Though the Pizzaz story doesn’t proceed like a bad SNL sketch, “Lasers and Liars” also doesn’t completely lack a sketch-comedy feel. Rad’s subplot, maybe his best of the series so far, plays as close to Will Forte’s strengths as any episode since the pilot. The game is simple: Rad infiltrates Laser Ball, not to expose criminal wrongdoing but to perpetuate the myth that he is, in fact, a wealthy man, the sort of well-to-do individual who might subscribe to Wealth Enthusiast magazine. Why, exactly, Rad wants to do this isn’t really explained; more time is devoted to his attempts to lie about his status to a trio of genuine rich guys, beginning with the premise that he owns a yacht, specifically the WaveTech 9000, and continuing as his new friends find his ridiculous falsehoods oddly believable and beg for more (I suspected, at first, a matching bluff a la Susan’s parents on that episode of Seinfeld where George lies about his beach house, but these rich folks are far less bitter and more gullible).

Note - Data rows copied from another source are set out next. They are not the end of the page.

(** [releaseResourceReservation] of a session. *)
Definition releaseResourceReservation (r : registry) (s : Z) : registry :=
  match rg_sessions r !! s with
  | Some i => if ss_reserved i then updateSession (r <| rg_policy := release (rg_policy r) |>) s (λ i, i <| ss_reserved := false |>) else r
  | None => r
  end.

(** [Close] of a session's connection. *)
Definition closeConnectionOf (v : tlsServer) (s : Z) : option tlsServer :=
  match lv_connections v !! s with
  | None => Some v
  | Some c => c ← closePeerConnection c; Some (v <| lv_connections := <[s := c]> (lv_connections v) |>)
  end.

(** [Close] and [finish]: the session's context is cancelled and its connection closed. *)
Definition closeServerSession (v : tlsServer) (s : Z) : option tlsServer :=
  closeConnectionOf (v <| lv_registry := closeSession (lv_registry v) s |>) s.

Definition onRegistry (v : tlsServer) (f : registry → registry) : tlsServer := v <| lv_registry := f (lv_registry v) |>.

(** What a session's goroutine does when its run has returned, over UDP and over TCP. *)
Definition udpSessionEnd (v : tlsServer) (s : Z) : option tlsServer :=
  v ← closeServerSession v s;
  Some (loopWorkerDone (onRegistry (onRegistry v (λ r, unregisterSession r s)) (λ r, releaseResourceReservation r s))).

Definition streamSessionEnd (v : tlsServer) (s : Z) : option tlsServer :=
  v ← closeServerSession (onRegistry v (λ r, unregisterSession r s)) s;
  Some (loopWorkerDone (onRegistry v (λ r, releaseResourceReservation r s))).

(** How a session begins: with a reset, or with the answer to a challenge. *)
Inductive sessionStart := WithClientReset (packet : Packet) (protection : tlsControlProtection)
| WithCookieResponse (packet : Packet) (protection : tlsControlProtection) (serverSessionID : SessionID).

(** The session manager and, for a reset, the answer; [localID] is the random id. *)
Definition beginSession (start : sessionStart) (localID : result SessionID) : result (SessionManager * option Packet * tlsControlProtection) :=
  match start with
  | WithClientReset packet protection =>
      m ← NewSessionManager localID;
      let m := SetRemoteSessionID m (pkt_LocalSessionID packet) in
      serverResetPacket ← NewHardResetServerV2Packet m [pkt_ID packet];
      Ok (m, Some serverResetPacket, protection)
  | WithCookieResponse packet protection serverSessionID =>
      Ok (SetRemoteSessionID (NewSessionManagerWithLocalID serverSessionID) (pkt_LocalSessionID packet), None, protection)
  end.

Inductive listenerEffect := ChallengeSent (challenge : bytes) (address : netAddr) | SessionStarted (s : Z) (start : sessionStart).

(** ** Admission *)

(** The octets of an address, as the cookies use them. *)
Definition cookieAddress (a : netAddr) : Admission.netAddr :=
  match a with
  | UDPAddr ip port zone =>
      Admission.UDPAddr (match ip with AddrInvalid => [] | Addr4 v => be_encode 4 v | Addr6 v => be_encode 16 v end) port (bytesOf zone)
  | OtherAddr network text => Admission.OtherAddr (bytesOf network) (bytesOf text)
  end.

(** When a datagram is handled, and what the write of a challenge returns. *)
Record datagramIO := mkDatagramIO { dg_now : Time; dg_unixNow : Z; dg_reapNow : Time; dg_clock : Time; dg_write : option goerr }.

Section Accept.
Context (cr : Crypto) (forceCookie : bool) (staticProtection : tlsControlProtection) (signer : sessionIDHMACSigner).

(** The second half of both ways to accept: a worker for a session that is registered,
    or its end. *)
Definition spawnSession (s : Z) (start : sessionStart) (release : bool) (v : tlsServer) : option (bool * list listenerEffect * tlsServer) :=
  let '(reserved, v) := reserveLoopWorker v in
  if reserved : bool then Some (true, [SessionStarted s start], v) else
  let v := onRegistry v (λ r, unregisterSession r s) in
  let v := if release then onRegistry v (λ r, releaseResourceReservation r s) else v in
  v ← closeServerSession v s; Some (false, [], v).

Definition acceptUnboundUDPPacket (rawPacket : bytes) (remoteAddress : netAddr) (io : datagramIO) (v : tlsServer)
    : option (bool * list listenerEffect * tlsServer) :=
  if negb (isPossibleUDPPreDecryptPacket rawPacket) then Some (false, [], v) else
  let setPolicy v policy := onRegistry v (λ r, r <| rg_policy := policy |>) in
  let '(preDecryptResult, policy) := preDecryptUDPPacket cr forceCookie staticProtection signer (rg_policy (lv_registry v)) rawPacket
    (Some (cookieAddress remoteAddress)) (dg_now io) (dg_unixNow io) (dg_reapNow io) (dg_clock io) in
  match preDecryptResult with
  | udpPreDecryptDrop _ => Some (false, [], setPolicy v policy)
  | udpPreDecryptChallenge challenge _ _ =>
      let v := setPolicy v policy in
      Some (false, [ChallengeSent challenge remoteAddress],
            if isSome (dg_write io) then v <| lv_droppedUDPPackets := u64 (lv_droppedUDPPackets v + 1) |> else v)
  | udpPreDecryptAccept packet protection serverSessionID _ directReset =>
      let '(allowed, policy) := allowNewConnection policy (dg_now io) in
      if negb allowed then Some (false, [], setPolicy v policy) else
      let '(granted, policy) := reserveInstance (refundInitialPacket policy) in
      let v := setPolicy v policy in
      if negb granted then Some (false, [], v) else
      let '(s, v) := newUDPSession v remoteAddress (pkt_LocalSessionID packet) true in
      let '(registerErr, r) := registerSession (lv_registry v) (addrString remoteAddress) s (Some remoteAddress) in
      let v := v <| lv_registry := r |> in
      match registerErr with
      | Some _ => v ← closeConnectionOf (onRegistry v (λ r, releaseResourceReservation r s)) s; Some (false, [], v)
      | None => spawnSession s (if directReset then WithClientReset packet protection else WithCookieResponse packet protection serverSessionID) true v
      end
  end.
Lemma size_filter_insert (m : gmap Z serverSession) s j :
  Z.of_nat (size (filter holdsSlot (<[s := j]> m))) =
    Z.of_nat (size (filter holdsSlot m)) - match m !! s with Some i => slotOf i | None => 0 end + slotOf j.
Proof.
  assert (Hd : Z.of_nat (size (filter holdsSlot (delete s m))) = Z.of_nat (size (filter holdsSlot m)) - match m !! s with Some i => slotOf i | None => 0 end).
  { rewrite map_filter_delete, map_size_delete. destruct (m !! s) as [i |] eqn:Hi.
    - unfold slotOf. destruct (ss_reserved i) eqn:Hr.
      + assert (Hf : filter holdsSlot m !! s = Some i) by (by apply map_lookup_filter_Some). rewrite Hf. cbn.
        assert (size (filter holdsSlot m) ≠ 0%nat); [| lia]. intros H0%map_size_empty_inv. by rewrite H0, lookup_empty in Hf.
      + assert (Hf : filter holdsSlot m !! s = None) by (apply map_lookup_filter_None; right; intros x Hx; unfold holdsSlot; cbn; congruence).
        rewrite Hf. cbn. lia.
    - assert (Hf : filter holdsSlot m !! s = None) by (apply map_lookup_filter_None; by left). rewrite Hf. cbn. lia. }
  rewrite <- insert_delete_eq, map_filter_insert. destruct (decide (holdsSlot (s, j))) as [Hj | Hj].
  - rewrite map_size_insert. assert (Hf : filter holdsSlot (delete s m) !! s = None) by (apply map_lookup_filter_None; left; apply lookup_delete_eq).
    rewrite Hf. cbn. change (slotOf j) with (if ss_reserved j then 1 else 0). unfold holdsSlot in Hj. cbn in Hj. rewrite Hj. lia.
  - rewrite delete_delete_eq, Hd. change (slotOf j) with (if ss_reserved j then 1 else 0). unfold holdsSlot in Hj. cbn in Hj. apply not_true_is_false in Hj. rewrite Hj. lia.
Qed.

Lemma slots_add r s i : rg_sessions r !! s = None → slots (addSession r s i) = slots r + slotOf i.
Proof. intros Hs. unfold slots, addSession. cbn. rewrite size_filter_insert, Hs. lia. Qed.

Lemma updateSession_insert r s f i : rg_sessions r !! s = Some i → rg_sessions (updateSession r s f) = <[s := f i]> (rg_sessions r).
Proof.
  intros Hi. apply map_eq. intros t. rewrite updateSession_lookup. destruct (decide (s = t)) as [<- | Hne].
  - by rewrite lookup_insert_eq, Hi.
  - by rewrite lookup_insert_ne.
Qed.

Lemma slots_update r s f i : rg_sessions r !! s = Some i → slots (updateSession r s f) = slots r - slotOf i + slotOf (f i).
Proof. intros Hi. unfold slots. rewrite (updateSession_insert r s f i Hi), size_filter_insert, Hi. done. Qed.

(** Updates that leave the slots alone. *)
Lemma slots_keep r s f : (∀ i, ss_reserved (f i) = ss_reserved i) → slots (updateSession r s f) = slots r.
Proof.
  intros Hf. destruct (rg_sessions r !! s) as [i |] eqn:Hi.
  - rewrite (slots_update r s f i Hi). unfold slotOf. rewrite Hf. lia.
  - unfold slots, updateSession. cbn. by rewrite alter_id; [| intros x Hx; congruence].
Qed.

Lemma slots_sessions r r' : rg_sessions r' = rg_sessions r → slots r' = slots r.
Proof. unfold slots. by intros ->. Qed.

Lemma slots_evict r s : slots (evictSessionLocked r s) = slots r.
Proof. apply slots_sessions, evict_sessions. Qed.

Lemma slots_bind r a s : slots (bindPeerAddressLocked r a s) = slots r.
Proof.
  unfold bindPeerAddressLocked. destruct (match rg_byPeer r !! a with Some e => _ | None => _ end) as [address counter].
  rewrite slots_keep by done. by apply slots_sessions.
Qed.

Lemma slots_close r s : slots (closeSession r s) = slots r.
Proof. by apply slots_keep. Qed.

Lemma slots_release r s : slots (releaseResourceReservation r s) - rp_instances (rg_policy (releaseResourceReservation r s)) = slots r - rp_instances (rg_policy r).
Proof.
  unfold releaseResourceReservation. destruct (rg_sessions r !! s) as [i |] eqn:Hi; [| done]. destruct (ss_reserved i) eqn:Hr; [| done].
  rewrite (slots_update _ s _ i) by done. rewrite (slots_sessions r) by done. unfold slotOf. rewrite Hr. cbn -[slots]. lia.
Qed.

(** A session that has yet to be promoted. *)
Definition waiting (i : serverSession) : Prop := ss_reserved i = false ∧ ∀ d, ss_step i ≠ StepReserving d.

(** [n] counts the slots that are reserved for a session that is not made yet. *)
Record regOk (maximum n next : Z) (r : registry) : Prop := mkRegOk {
  ro_count : rp_instances (rg_policy r) = slots r + n;
  ro_maximum : rp_maxClients (rg_policy r) = maximum;
  ro_bound : rp_instances (rg_policy r) ≤ maximum;
  ro_pending : 0 ≤ n;
  ro_initial address s : rg_initial r !! address = Some s → sessionAt r s (λ i, waiting i ∧ boundTo address i);
  ro_fresh s i : rg_sessions r !! s = Some i → s < next;
}.
(* ===== verification/TLSConfig.v ===== *)
(** * The configuration of TLS ([tls_config.go])

    From the options of an end to the configuration it gives to [crypto/tls]: the trust
    store, the certificate of the end itself, the versions and suites, and the callback
    that verifies the certificates of the peer.  Reading files, parsing and the trust
    stores are those of the system and of the libraries, the record [TLSLibrary]. *)

From S2P Require Import Prelude GoStrings Netip Packet Session Crypto Codec ControlWrap Options Negotiation Admission Auth Supervisor CertSubject Certificates Keys.

Open Scope string_scope.
Open Scope Z_scope.

(** [certificatePool]: the two stores are what was appended to them. *)
Record certificatePool := mkPool { cp_standard : bytes; cp_legacy : bytes; cp_certificates : list Certificate }.

(** What belongs to the system and the libraries: files, PEM blocks and certificates,
    whether a store takes a bundle, the chain of a certificate with its key, and the
    verification with a trust store. *)
Record TLSLibrary := mkTLSLibrary {
  tl_Stat : string → option goerr;
  tl_ReadFile : string → result bytes;
  tl_PemDecode : bytes → option (string * bytes * bytes);
  tl_ParseCertificates : bytes → result (list Certificate);
  tl_ParseCertificate : bytes → result Certificate;
  tl_AppendStandard : bytes → bool;
  tl_AppendLegacy : bytes → bool;
  tl_X509KeyPair : bytes → bytes → result (list bytes);
  tl_Trust : option certificatePool → X509;
}.

(** [tls.ClientAuthType]. *)
Inductive ClientAuthType := NoClientCert | RequestClientCert | RequireAnyClientCert.

#[export] Instance ClientAuthType_eq_dec : EqDecision ClientAuthType.
Proof. solve_decision. Defined.

Definition resolveVerifyClientCertMode (value : string) : result ClientAuthType :=
  if decide (value ∈ [""; "require"]) then Ok RequireAnyClientCert else
  if decide (value = "optional") then Ok RequestClientCert else
  if decide (value = "none") then Ok NoClientCert else
  Err (ErrNew ("verify-client-cert must be 'none', 'optional' or 'require', got: " +:+ value)).

(** [tls.Config].  The callback reads the revocation lists when it is called, from the
    files there are then. *)
Record tlsConfig := mkTLSConfig {
  cfg_Certificates : list (list bytes);
  cfg_Roots : option bytes;
  cfg_ClientAuth : ClientAuthType;
  cfg_MinVersion : Z;
  cfg_MaxVersion : Z;
  cfg_CipherSuites : list Z;
  cfg_CurvePreferences : list Z;
  cfg_InsecureSkipVerify : bool;
  cfg_VerifyPeerCertificate : option ((string → result bytes) → list bytes → Time → option clientErr);
}.

Section Configuration.
Context (lib : TLSLibrary).

(** ** The trust store and the certificate *)

(** The loop over the blocks of a bundle. *)
Fixpoint poolLoop (fuel : nat) (remaining : bytes) (certificates : list Certificate) : result (list Certificate) :=
  match fuel, remaining with
  | O, _ | _, [] => Ok certificates
  | S fuel, _ =>
      match tl_PemDecode lib remaining with
      | None => Ok certificates
      | Some (blockType, blockBytes, rest) =>
          if negb (bool_decide (blockType = "CERTIFICATE")) then poolLoop fuel rest certificates else
          parsedCertificates ← tl_ParseCertificates lib blockBytes;
          poolLoop fuel rest (certificates ++ parsedCertificates)
      end
  end.

Definition invalidBundle : goerr := ErrNew "invalid certificate authority bundle".

Definition loadCertPool (certificateAuthority : Material) : result (option certificatePool) :=
  if negb (IsSet certificateAuthority) then Ok None else
  certificateAuthorityData ← loadMaterial (tl_ReadFile lib) certificateAuthority;
  if negb (tl_AppendStandard lib certificateAuthorityData) then Err invalidBundle else
  if negb (tl_AppendLegacy lib certificateAuthorityData) then Err invalidBundle else
  certificates ← poolLoop (length certificateAuthorityData) certificateAuthorityData [];
  if negb (hasAny certificates) then Err invalidBundle else
  Ok (Some (mkPool certificateAuthorityData certificateAuthorityData certificates)).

Endlessly and unconvincingly elaborating on an obvious lie is a favorite Forte routine (see most episodes of The Last Man On Earth for examples of this, both great and a little tiring), and there are echoes of other favorite (if not especially famous) Forte bits in Rad’s subplot. The slow push-in on Rad improvising the “WaveTech 9000 Fight Song,” for example, is an epic filibuster that brings to mind Forte’s brilliant “Sky High Duluth” theme song sketch on SNL (granted, these associations come easier if the mind in question is pretty fixated on Will Forte). Semi-impressively, the episode finds a way to dovetail this extended sequence with the main plot, making for an installment that’s a bit more satisfying, in that long-form-improv sort of way, than just a barrage of decent laughs. This isn’t a perfect Moonbeam City episode – the choicest madness is too confined to the margins, and half of the four regular cast members are marginalized when the show has to introduce the four sisters, multiple boy-toys, the trio of rich guys, and Pizzaz’s father, all in about 20 minutes. But after last week’s disappointment, the show feels more than ever like one whose characters could take on weird little lives of their own.

Stray observations:

  • This week in Moonbeam City names: Yes, Pizzaz has some similarly and amusingly named sisters. But the stealth hero of the ongoing Moonbeam City name joke is, again, Rad, who is forced to rattle off seemingly hundreds of old-timey bluesman names, none of them real, to the credulous delight of his new friends.